> Goal of the exercise: From the top of the records below, return each line exactly, ending with the line that contains "(forall n, n ∈ control".

Data entries
□ □ □ □ □
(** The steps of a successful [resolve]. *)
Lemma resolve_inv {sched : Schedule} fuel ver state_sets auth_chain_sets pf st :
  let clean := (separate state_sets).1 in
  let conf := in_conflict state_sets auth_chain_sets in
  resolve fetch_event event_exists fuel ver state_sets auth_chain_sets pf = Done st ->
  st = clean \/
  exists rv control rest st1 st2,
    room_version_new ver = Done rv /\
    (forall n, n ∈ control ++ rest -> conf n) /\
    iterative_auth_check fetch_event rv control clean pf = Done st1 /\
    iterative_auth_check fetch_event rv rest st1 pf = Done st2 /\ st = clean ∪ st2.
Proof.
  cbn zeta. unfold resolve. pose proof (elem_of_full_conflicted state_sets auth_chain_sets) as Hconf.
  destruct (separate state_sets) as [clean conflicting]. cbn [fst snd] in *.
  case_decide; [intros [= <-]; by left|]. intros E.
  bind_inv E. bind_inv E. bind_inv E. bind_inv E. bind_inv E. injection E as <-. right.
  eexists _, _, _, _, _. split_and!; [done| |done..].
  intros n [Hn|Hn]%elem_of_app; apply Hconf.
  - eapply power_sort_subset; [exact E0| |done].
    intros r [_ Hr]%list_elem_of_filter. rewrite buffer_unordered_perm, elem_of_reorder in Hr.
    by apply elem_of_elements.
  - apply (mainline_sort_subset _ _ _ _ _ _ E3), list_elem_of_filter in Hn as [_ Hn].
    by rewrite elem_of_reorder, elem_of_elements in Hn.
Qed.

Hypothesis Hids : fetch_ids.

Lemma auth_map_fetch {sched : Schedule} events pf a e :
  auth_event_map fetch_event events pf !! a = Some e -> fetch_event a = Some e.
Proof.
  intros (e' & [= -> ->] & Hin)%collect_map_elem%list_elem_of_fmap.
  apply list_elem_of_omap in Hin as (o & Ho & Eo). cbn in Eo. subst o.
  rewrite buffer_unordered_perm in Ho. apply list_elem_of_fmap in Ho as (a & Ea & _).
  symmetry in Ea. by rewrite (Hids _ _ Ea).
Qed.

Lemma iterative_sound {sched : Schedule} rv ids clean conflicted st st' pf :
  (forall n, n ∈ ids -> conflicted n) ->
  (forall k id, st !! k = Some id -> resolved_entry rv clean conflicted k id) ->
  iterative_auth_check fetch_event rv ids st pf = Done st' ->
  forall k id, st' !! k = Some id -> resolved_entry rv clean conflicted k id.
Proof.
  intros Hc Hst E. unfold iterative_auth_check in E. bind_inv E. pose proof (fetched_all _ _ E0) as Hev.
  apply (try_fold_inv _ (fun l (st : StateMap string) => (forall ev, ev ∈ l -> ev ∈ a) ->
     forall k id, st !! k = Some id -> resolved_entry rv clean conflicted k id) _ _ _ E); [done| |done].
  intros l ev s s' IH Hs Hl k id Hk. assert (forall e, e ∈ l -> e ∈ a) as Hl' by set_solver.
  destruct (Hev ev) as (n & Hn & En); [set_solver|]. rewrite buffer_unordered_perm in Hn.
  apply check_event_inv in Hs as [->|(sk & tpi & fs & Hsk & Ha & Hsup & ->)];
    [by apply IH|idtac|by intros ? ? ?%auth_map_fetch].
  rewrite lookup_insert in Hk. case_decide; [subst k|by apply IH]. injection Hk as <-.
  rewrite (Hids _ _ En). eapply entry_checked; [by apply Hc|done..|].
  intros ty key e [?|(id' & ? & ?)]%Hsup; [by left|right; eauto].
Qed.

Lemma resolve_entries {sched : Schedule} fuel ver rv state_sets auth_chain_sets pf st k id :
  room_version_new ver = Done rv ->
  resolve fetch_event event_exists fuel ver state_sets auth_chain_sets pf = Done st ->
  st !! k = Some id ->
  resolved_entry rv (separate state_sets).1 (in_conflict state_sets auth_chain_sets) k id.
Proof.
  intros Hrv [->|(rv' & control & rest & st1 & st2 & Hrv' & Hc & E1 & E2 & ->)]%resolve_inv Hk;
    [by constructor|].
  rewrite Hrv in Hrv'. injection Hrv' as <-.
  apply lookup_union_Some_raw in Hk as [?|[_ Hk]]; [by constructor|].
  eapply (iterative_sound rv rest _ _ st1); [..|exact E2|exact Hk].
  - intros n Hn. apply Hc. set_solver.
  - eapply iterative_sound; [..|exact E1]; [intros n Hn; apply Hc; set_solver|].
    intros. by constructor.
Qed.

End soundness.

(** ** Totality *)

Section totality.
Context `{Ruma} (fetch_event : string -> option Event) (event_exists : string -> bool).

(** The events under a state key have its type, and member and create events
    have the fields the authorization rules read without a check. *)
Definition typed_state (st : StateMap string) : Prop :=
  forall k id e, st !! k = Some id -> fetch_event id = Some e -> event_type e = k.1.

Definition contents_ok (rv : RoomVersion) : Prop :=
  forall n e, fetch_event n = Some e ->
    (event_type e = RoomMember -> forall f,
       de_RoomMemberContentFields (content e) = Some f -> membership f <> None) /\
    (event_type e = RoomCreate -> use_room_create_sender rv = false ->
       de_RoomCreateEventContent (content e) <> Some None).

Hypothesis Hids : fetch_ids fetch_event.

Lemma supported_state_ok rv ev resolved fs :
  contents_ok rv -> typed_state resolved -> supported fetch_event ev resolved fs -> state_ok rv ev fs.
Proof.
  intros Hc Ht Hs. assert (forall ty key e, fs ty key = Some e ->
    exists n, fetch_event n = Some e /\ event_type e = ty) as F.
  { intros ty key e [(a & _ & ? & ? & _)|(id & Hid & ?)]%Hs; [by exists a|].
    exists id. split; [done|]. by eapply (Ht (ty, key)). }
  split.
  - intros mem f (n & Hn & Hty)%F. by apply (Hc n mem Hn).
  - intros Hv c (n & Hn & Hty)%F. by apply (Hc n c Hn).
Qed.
□ □ □ □ □
> Exercise result:
(** The steps of a successful [resolve]. *)
Lemma resolve_inv {sched : Schedule} fuel ver state_sets auth_chain_sets pf st :
  let clean := (separate state_sets).1 in
  let conf := in_conflict state_sets auth_chain_sets in
  resolve fetch_event event_exists fuel ver state_sets auth_chain_sets pf = Done st ->
  st = clean \/
  exists rv control rest st1 st2,
    room_version_new ver = Done rv /\
    (forall n, n ∈ control ++ rest -> conf n) /\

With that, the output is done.